╭─ INPUT RECORDS

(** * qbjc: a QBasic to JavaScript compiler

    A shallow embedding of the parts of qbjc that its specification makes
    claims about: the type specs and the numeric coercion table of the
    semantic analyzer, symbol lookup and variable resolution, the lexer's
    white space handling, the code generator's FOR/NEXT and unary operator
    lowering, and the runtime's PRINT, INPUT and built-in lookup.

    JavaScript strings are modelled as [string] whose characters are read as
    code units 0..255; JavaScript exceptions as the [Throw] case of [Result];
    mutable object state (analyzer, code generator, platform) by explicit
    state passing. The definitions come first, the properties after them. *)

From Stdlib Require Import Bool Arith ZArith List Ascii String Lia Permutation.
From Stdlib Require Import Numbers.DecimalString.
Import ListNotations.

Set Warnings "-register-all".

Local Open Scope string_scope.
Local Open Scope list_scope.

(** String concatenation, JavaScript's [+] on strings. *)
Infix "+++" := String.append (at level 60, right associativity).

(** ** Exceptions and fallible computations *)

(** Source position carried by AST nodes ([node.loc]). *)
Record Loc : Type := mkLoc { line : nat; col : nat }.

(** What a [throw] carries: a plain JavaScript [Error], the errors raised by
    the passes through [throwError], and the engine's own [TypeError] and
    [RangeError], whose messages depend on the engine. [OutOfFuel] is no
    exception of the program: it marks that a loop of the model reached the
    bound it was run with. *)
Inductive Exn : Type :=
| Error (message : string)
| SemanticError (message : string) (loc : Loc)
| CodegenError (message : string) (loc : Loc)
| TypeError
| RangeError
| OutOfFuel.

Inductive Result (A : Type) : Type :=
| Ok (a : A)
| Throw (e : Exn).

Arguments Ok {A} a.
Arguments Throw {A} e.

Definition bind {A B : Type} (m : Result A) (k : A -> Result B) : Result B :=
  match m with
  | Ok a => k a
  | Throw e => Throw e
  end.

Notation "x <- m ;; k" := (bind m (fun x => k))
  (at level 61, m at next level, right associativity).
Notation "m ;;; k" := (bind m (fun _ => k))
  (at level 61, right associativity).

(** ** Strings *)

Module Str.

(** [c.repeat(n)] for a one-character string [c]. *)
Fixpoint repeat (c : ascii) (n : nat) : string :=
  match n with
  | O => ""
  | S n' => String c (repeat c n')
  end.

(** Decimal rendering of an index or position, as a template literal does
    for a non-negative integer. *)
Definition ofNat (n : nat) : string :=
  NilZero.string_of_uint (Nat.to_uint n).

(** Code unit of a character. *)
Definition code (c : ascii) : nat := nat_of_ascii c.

╰─

* **EXERCISE AIM**: Each line of the data above should appear again in your answer, exactly as given.

* **TASK OUTPUT**:
(** * qbjc: a QBasic to JavaScript compiler

    A shallow embedding of the parts of qbjc that its specification makes
    claims about: the type specs and the numeric coercion table of the
    semantic analyzer, symbol lookup and variable resolution, the lexer's
    white space handling, the code generator's FOR/NEXT and unary operator
    lowering, and the runtime's PRINT, INPUT and built-in lookup.

    JavaScript strings are modelled as [string] whose characters are read as
    code units 0..255; JavaScript exceptions as the [Throw] case of [Result];
    mutable object state (analyzer, code generator, platform) by explicit
    state passing. The definitions come first, the properties after them. *)

From Stdlib Require Import Bool Arith ZArith List Ascii String Lia Permutation.
From Stdlib Require Import Numbers.DecimalString.
Import ListNotations.

Set Warnings "-register-all".

Local Open Scope string_scope.
Local Open Scope list_scope.

(** String concatenation, JavaScript's [+] on strings. *)
Infix "+++" := String.append (at level 60, right associativity).

(** ** Exceptions and fallible computations *)

(** Source position carried by AST nodes ([node.loc]). *)
Record Loc : Type := mkLoc { line : nat; col : nat }.

(** What a [throw] carries: a plain JavaScript [Error], the errors raised by
    the passes through [throwError], and the engine's own [TypeError] and
    [RangeError], whose messages depend on the engine. [OutOfFuel] is no
    exception of the program: it marks that a loop of the model reached the
    bound it was run with. *)
Inductive Exn : Type :=
| Error (message : string)
| SemanticError (message : string) (loc : Loc)
| CodegenError (message : string) (loc : Loc)
| TypeError
| RangeError
| OutOfFuel.

Inductive Result (A : Type) : Type :=
| Ok (a : A)
| Throw (e : Exn).

Arguments Ok {A} a.
Arguments Throw {A} e.

Definition bind {A B : Type} (m : Result A) (k : A -> Result B) : Result B :=
  match m with
  | Ok a => k a
  | Throw e => Throw e
  end.

Notation "x <- m ;; k" := (bind m (fun x => k))
  (at level 61, m at next level, right associativity).
Notation "m ;;; k" := (bind m (fun _ => k))
  (at level 61, right associativity).

(** ** Strings *)

Module Str.

(** [c.repeat(n)] for a one-character string [c]. *)
Fixpoint repeat (c : ascii) (n : nat) : string :=
  match n with
  | O => ""
  | S n' => String c (repeat c n')
  end.

(** Decimal rendering of an index or position, as a template literal does
    for a non-negative integer. *)
Definition ofNat (n : nat) : string :=
  NilZero.string_of_uint (Nat.to_uint n).

(** Code unit of a character. *)
Definition code (c : ascii) : nat := nat_of_ascii c.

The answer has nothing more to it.